Thank God, you guys. Thank God. For a minute, I was worried that Kansas, of all places, was going to eclipse Arizona in vying for the coveted “most bigoted state in the Union” award. I mean, we’ve got a reputation, you know? We’ve got Sheriff Joe and tent cities and pink underwear. Remember SB 1070? That was us! We can’t let some glorified cornfield best us in trying to single out people that don’t fit a narrow definition of what constitutes a “proper person.”

(Straight and white and preferably male, if you were wondering what defines a “proper person” in these states, but we’re willing to slide on the third one… sometimes. Depends on a lot of mitigating factors.)

Fortunately, our state government is taking steps to make sure that Kansas doesn’t surge ahead in the discriminatory law race. We’ve got our own version of the “refuse service to gays for, like, religion and stuff” law in the works.

Thank God. I mean, can you imagine having to do business with somebody who you disagreed with? What if somebody came into YOUR business and asked you to engage in commerce even though they were clearly living their lives in a way that that was offensive to your sensibilities and maybe even morally bankrupt according to your deeply held beliefs? Can you imagine the horror? It’s unthinkable!

After all, it’s not like customer service is about dealing with people and helping them even when you don’t like them or agree with them on things and even though they bother you a lot and-

Oh wait.

Shit.

Guys. You guys. I forgot something really importantI feel so stupid. It’s this rule I learned somewhere about business and capitalism and how to make money and all that jazz. It’s like, Rule number one of business, or something.

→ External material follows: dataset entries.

(* ===== verification/Cancel.v ===== *)
(** * The cancel command

    [cancelBuild({ id, workflowName })] (index.ts 89-101) decodes the fixed
    template of line 90, takes the map at [rep.1] of the decoded list,
    destructures its first two keys, overwrites their values in place with
    [transit.UUIDfromString(id)] and [workflowName], and writes the whole
    [cancelQuery] again.  The map is shared with [cancelQuery]: the update
    is visible through [cancelQuery], which [set_rep_1] writes out.  The
    request itself (lines 97-100) is sent in [Pipeline]. *)

From Stdlib Require Import ZArith String List Lia.
From stdpp Require Import base list strings option.
From S2P Require Import Prelude Transit Uuid Codec Cache Marshal Workflow.

(** ** The code *)

(** The template of line 90, as [JSON.parse] gives it to the reader. *)
Definition cancel_template : json :=
  JArr [JStr "~#list"; JArr [JStr "~$run/cancel";
    JArr [JStr "^ "; JStr "~:run/id"; JStr ""; JStr "~:run/name"; JStr ""]]].

(** [_.get(cancelQuery, 'rep.1')]: the second element of the
    representation of a tagged list. *)
Definition get_rep_1 (v : tval) : jsval :=
  match v with
  | TTagged _ (TArray xs) => xs !! 1
  | _ => None
  end.

(** The same object seen from [cancelQuery] once it has been updated. *)
Definition set_rep_1 (v : tval) (m : tval) : tval :=
  match v with
  | TTagged t (TArray xs) => TTagged t (TArray (<[1 := m]> xs))
  | _ => v
  end.

(** [transit.UUIDfromString(id)]: [id.replace] throws on [undefined]. *)
Definition UUIDfromString (id : jsstring) : result tval :=
  match id with
  | JsUndefined => Throw (TypeError "Cannot read properties of undefined (reading 'replace')")
  | JsString s =>
      match uuid_from_string s with
      | Some (h, l) => Ok (TUUID h l)
      | None => Throw (Unmodelled "UUID text outside the canonical form")
      end
  | JsOpaque _ => Throw (Unmodelled "toString of a non-scalar id")
  end.

(** A map value as the writer sees it: [undefined] is written as [null]. *)
Definition to_wire (v : jsval) : tval :=
  match v with
  | Some t => t
  | None => TNull
  end.

(** Lines 90-98: the body of the cancel request. *)
Definition cancelQuery_body (info : WorkflowInfo) : result json :=
  cancelQuery ← read cancel_template;
  match get_rep_1 cancelQuery with
  | Some (TMap kvs) =>
      match keySet kvs with
      | idKey :: nameKey :: _ =>
          uuid ← UUIDfromString (info_id info);
          let kvs1 := set kvs idKey uuid in
          let kvs2 := set kvs1 nameKey (to_wire (workflowName info)) in
          Ok (write (set_rep_1 cancelQuery (TMap kvs2)))
      | _ => Throw (Unmodelled "template with fewer than two keys")
      end
  | _ => Throw (TypeError "transitMap.keySet is not a function")
  end.

(** The decoded template. *)
Definition template_value : tval :=
  TTagged "list" (TArray [TSymbol "run/cancel";
    TMap [(TKeyword "run/id", TStr ""); (TKeyword "run/name", TStr "")]]).

(** The command once the two values are set, as it is in memory. *)
Definition cancel_command (uuid name : tval) : tval :=
  TTagged "list" (TArray [TSymbol "run/cancel";
    TMap [(TKeyword "run/id", uuid); (TKeyword "run/name", name)]]).

(** ** Sample data for the witnesses *)

Definition sample_info (id : jsstring) : WorkflowInfo := {|
  info_id := id;
  status := Some (TStr "running");
  commitSha := Some (TStr "abc123");
  branchName := Some (TStr "main");
  workflowName := Some (TStr "build");
  createdAt := Some (TDate 1581000000000)
|}.

Definition sample_uuid : tval := TUUID 81985529216486895 1311768467463790320.

(** ** Lemmas *)

Lemma read_cancel_template : read cancel_template = Ok template_value.
Proof. reflexivity. Qed.

Lemma cancelQuery_body_spec info uuid :
  UUIDfromString (info_id info) = Ok uuid ->
  cancelQuery_body info = Ok (write (cancel_command uuid (to_wire (workflowName info)))).
Proof.
  intros Hu. unfold cancelQuery_body. rewrite read_cancel_template. cbn -[write set].
  rewrite Hu. cbn -[write]. done.
Qed.

(** What the writer emits for the command: the four strings of the
    template are first occurrences and go out as they are; the UUID is
    never cached; the name is written from the cache those four strings
    left. *)
Lemma write_cancel_command h l name :
  exists w4, write (cancel_command (TUUID h l) name) =
    JArr [JStr "~#list"; JArr [JStr "~$run/cancel";
      JArr [JStr "^ "; JStr "~:run/id"; JStr ("~u" ++ uuid_to_string h l);
            JStr "~:run/name"; (marshal false name w4).1]]].
Proof.
  exists (mkWriteCache 4 (<["~:run/name" := 3]> (<["~:run/id" := 2]>
           (<["~$run/cancel" := 1]> (<["~#list" := 0]> ∅))))).
  unfold write, marshalTop, cancel_command. cbn [stringable].
  rewrite marshal_TTagged. cbv zeta.
  rewrite marshal_TArray, !wmap_cons, marshal_TMap. cbn [forallb stringable andb fst snd].
  repeat (rewrite wpairs_cons; cbv zeta; cbn [fst snd]).
  cbn [wpairs wmap]. unfold mret, WM_ret. cbn [fst snd].
  assert (Hu : forall w, marshal false (TUUID h l) w = (JStr ("~u" ++ uuid_to_string h l), w)).
  { intros w. cbn [marshal]. rewrite emitString_eq. by rewrite wc_write_skip by apply isCacheable_uuid. }
  rewrite !Hu. cbn [fst snd].
  generalize (marshal false name) as f. generalize ("~u" ++ uuid_to_string h l)%string as u.
  intros u f. vm_compute. reflexivity.
Qed.

Lemma UUIDfromString_toString h l :
  (0 <= h < 2 ^ 64)%Z -> (0 <= l < 2 ^ 64)%Z ->
  UUIDfromString (invoke_toString (Some (TUUID h l))) = Ok (TUUID h l).
Proof. intros Hh Hl. cbn -[uuid_from_string]. by rewrite uuid_to_from_string. Qed.

(** ** Theorems *)

(** C5: key-identity preservation (spec 8): whatever id and name are set,
    the body of the cancel request carries the template's keys
    ["~:run/id"] and ["~:run/name"], byte for byte and not as cache codes,
    in the template's order, the UUID written in full after the first; a
    name that is a string is written as its transit-escaped text, a missing
    name as [null]. *)
Theorem cancelQuery_body_keys info h l :
  UUIDfromString (info_id info) = Ok (TUUID h l) ->
  exists jn, cancelQuery_body info =
    Ok (JArr [JStr "~#list"; JArr [JStr "~$run/cancel";
         JArr [JStr "^ "; JStr "~:run/id"; JStr ("~u" ++ uuid_to_string h l);
               JStr "~:run/name"; jn]]]) /\
    (forall s, workflowName info = Some (TStr s) -> jn = JStr (escape s)) /\
    (workflowName info = undefined -> jn = JNull).
Proof.
  intros Hu. rewrite (cancelQuery_body_spec info _ Hu).
  destruct (write_cancel_command h l (to_wire (workflowName info))) as [w4 ->].
  eexists. split; [reflexivity|]. split.
  - intros s Hs. rewrite Hs. cbn [to_wire marshal].
    by rewrite emitString_eq, wc_write_skip by apply isCacheable_escape.
  - intros Hn. by rewrite Hn.
Qed.

(** C9: the cancel request names the run the server described: when the
    record's id is the text of a server UUID, reading the body back gives
    the cancel command with that very UUID and the record's name. *)
Theorem cancelQuery_body_uuid info h l :
  (0 <= h < 2 ^ 64)%Z -> (0 <= l < 2 ^ 64)%Z ->
  info_id info = invoke_toString (Some (TUUID h l)) ->
  wf (to_wire (workflowName info)) = true ->
  exists body, cancelQuery_body info = Ok body /\
    read body = Ok (cancel_command (TUUID h l) (to_wire (workflowName info))).
Proof.
  intros Hh Hl Hid Hname.
  exists (write (cancel_command (TUUID h l) (to_wire (workflowName info)))). split.
  - apply cancelQuery_body_spec. rewrite Hid. by apply UUIDfromString_toString.
  - refine (codec_roundtrip (V := tval) (W := json)
              (cancel_command (TUUID h l) (to_wire (workflowName info))) _). cbn.
    rewrite Hname, !andb_true_r, !andb_true_iff, !Z.leb_le, !Z.ltb_lt. lia.
Qed.

(** C24: a record without an id makes [cancelBuild] throw a TypeError
    before any request (in [UUIDfromString]). *)
Theorem cancelQuery_body_no_id info :
  info_id info = JsUndefined ->
  exists msg, cancelQuery_body info = Throw (TypeError msg).
Proof.
  intros Hid. unfold cancelQuery_body. rewrite read_cancel_template. cbn -[set].
  rewrite Hid. by eexists.
Qed.

(** C13: the id the extractor takes from a server UUID is its canonical
    36-character text, and [transit.UUIDfromString] in [cancelBuild] reads
    that text back into the same UUID. *)
Theorem UUIDfromString_roundtrip h l :
  (0 <= h < 2 ^ 64)%Z -> (0 <= l < 2 ^ 64)%Z ->
  invoke_toString (Some (TUUID h l)) = JsString (uuid_to_string h l) /\
  String.length (uuid_to_string h l) = 36%nat /\
  UUIDfromString (invoke_toString (Some (TUUID h l))) = Ok (TUUID h l).
Proof.
  intros Hh Hl. split; [done|]. split; [apply (uuid_roundtrip h l Hh Hl)|].
  by apply UUIDfromString_toString.
Qed.

(** ** Witnesses *)

Lemma cancelQuery_body_keys_witness :
  UUIDfromString (info_id (sample_info (invoke_toString (Some sample_uuid)))) =
    Ok (TUUID 81985529216486895 1311768467463790320) /\
  exists jn, cancelQuery_body (sample_info (invoke_toString (Some sample_uuid))) =
    Ok (JArr [JStr "~#list"; JArr [JStr "~$run/cancel";
         JArr [JStr "^ "; JStr "~:run/id";
               JStr ("~u" ++ uuid_to_string 81985529216486895 1311768467463790320);
               JStr "~:run/name"; jn]]]) /\
    (forall s, workflowName (sample_info (invoke_toString (Some sample_uuid))) = Some (TStr s) ->
               jn = JStr (escape s)) /\
    (workflowName (sample_info (invoke_toString (Some sample_uuid))) = undefined -> jn = JNull).
Proof.
  assert (H : UUIDfromString (info_id (sample_info (invoke_toString (Some sample_uuid)))) =
              Ok (TUUID 81985529216486895 1311768467463790320)) by (vm_compute; reflexivity).
  split; [exact H|]. exact (cancelQuery_body_keys _ _ _ H).
Defined.

Lemma cancelQuery_body_uuid_witness :
  (0 <= 81985529216486895 < 2 ^ 64)%Z /\ (0 <= 1311768467463790320 < 2 ^ 64)%Z /\
  info_id (sample_info (invoke_toString (Some sample_uuid))) =
    invoke_toString (Some (TUUID 81985529216486895 1311768467463790320)) /\
  wf (to_wire (workflowName (sample_info (invoke_toString (Some sample_uuid))))) = true /\
  exists body, cancelQuery_body (sample_info (invoke_toString (Some sample_uuid))) = Ok body /\
    read body = Ok (cancel_command sample_uuid (TStr "build")).
Proof.
  assert (Hh : (0 <= 81985529216486895 < 2 ^ 64)%Z) by lia.
  assert (Hl : (0 <= 1311768467463790320 < 2 ^ 64)%Z) by lia.
  assert (Hid : info_id (sample_info (invoke_toString (Some sample_uuid))) =
                invoke_toString (Some (TUUID 81985529216486895 1311768467463790320))) by reflexivity.
  assert (Hn : wf (to_wire (workflowName (sample_info (invoke_toString (Some sample_uuid))))) = true)
    by reflexivity.
  do 4 (split; [assumption|]). exact (cancelQuery_body_uuid _ _ _ Hh Hl Hid Hn).
Defined.

Lemma cancelQuery_body_no_id_witness :
  info_id (sample_info JsUndefined) = JsUndefined /\
  exists msg, cancelQuery_body (sample_info JsUndefined) = Throw (TypeError msg).
Proof.
  assert (H : info_id (sample_info JsUndefined) = JsUndefined) by reflexivity.
  split; [exact H|]. exact (cancelQuery_body_no_id _ H).
Defined.

Lemma UUIDfromString_roundtrip_witness :
  (0 <= 81985529216486895 < 2 ^ 64)%Z /\ (0 <= 1311768467463790320 < 2 ^ 64)%Z /\
  invoke_toString (Some sample_uuid) = JsString "01234567-89ab-cdef-1234-56789abcdef0" /\
  String.length "01234567-89ab-cdef-1234-56789abcdef0" = 36%nat /\
  UUIDfromString (invoke_toString (Some sample_uuid)) = Ok sample_uuid.
Proof.
  assert (Hh : (0 <= 81985529216486895 < 2 ^ 64)%Z) by lia.
  assert (Hl : (0 <= 1311768467463790320 < 2 ^ 64)%Z) by lia.
  split; [exact Hh|]. split; [exact Hl|].
  assert (Hs : uuid_to_string 81985529216486895 1311768467463790320 =
                "01234567-89ab-cdef-1234-56789abcdef0") by (vm_compute; reflexivity).
  pose proof (UUIDfromString_roundtrip _ _ Hh Hl) as H. rewrite Hs in H. exact H.
Defined.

As business owner/service provider/whatever, I want your money and I will do whatever I can to get your money as long as those ways are in accordance with the law because that’s how I stay in business.

Even more astoundingly, it turns out gay money spends just as well as straight money! In fact, interest rates and inflation rates and all the other rates are exactly the same! I HAD NO IDEA. I don’t even think banks or the IRS can tell the difference between gay money and straight money.

I think I might have to rethink my entire position on this issue.

Animals Boning Each Other And What That Says About God’s Will

You should be aware that this post is largely about hardcore snake-on-snake action. If that offends your sensibilities, you may wish to read something else. Ye be warned.

“It’s against God’s will! It’s unnatural! It goes against the natural order of things!”

Ah, the clarion call of the religious argument against homosexuality. Rarely has there been a more succinct and more thoroughly reasoned argument made against an entire group of people than this; the fact that it’s also the same argument that was made against interracial marriage, for example, is something we aren’t supposed to think about.

But is it really unnatural? Is it even a good idea to live our lives according to what is natural? I’m not so sure. We have to assume that animals incapable of thought that obey their God-given instincts are acting perfectly natural, right? It’s only we thinking humans that are capable of perverting the natural order with our perverse perversions.

But if that’s the case, consider this:

When North American garter snakes mate, both sexes emit pheromones that enable other snakes to smell whether they are males or females to help them home in on a partner. But the coolest snakes, so to speak, are the warmest males – these always win the females. Up to 25 randy males may cluster around a single female, forming an orgiastic ball of writhing, copulating snakes.

Sometimes male garter snakes will emit female-like pheromones to fool other males into an attempt to mate with the ‘she-male’ snakes; scientists think this behavior tactic is designed to help them get warm quickly after their winter hibernation. The warmed-up ‘she-males’ then have a more successful time mating with the female snakes than their decidedly cooler competition.

In order to test this hypothesis, a team led by Dr. Rich Shine from the University of Sydney fixed miniature thermal data loggers to snakes to accurately measure their heat transfers, and also used dead snakes as courtship targets. They proved their point and published the result in Nature magazine. And yes, some randy snakes did try to mate with the dead snakes – even necrophilia is not out of bounds in the animal kingdom . . . (Source)

First thought: wow, these are some freaky snakes. In three paragraphs, we have snake orgies, snake drag queens that try to trick unsuspecting snake boys, and snake necrophilia. These snakes are hardcore, they are on a mission and that mission is to fuck other snakes and make more snakes. And they will stop at nothing to accomplish this goal.

Suddenly, two dudes or two ladies who fancy each other doesn’t seem so weird, does it? Compared to these snakes, humans are basically prudes: straight, gay, bi, trans, it doesn’t matter, we’re all basically celibate compared to the lengths these snakes will go to for some hot snake-on-snake action.

And this is all perfectly natural. They’re just following their instincts. Their natural, presumably God-given instincts.

If we’re to infer that “what’s natural” is a good indicator for how God wants us to live our lives, I think it’s reasonable to assume that God is perfectly okay with some incredibly freaky shit.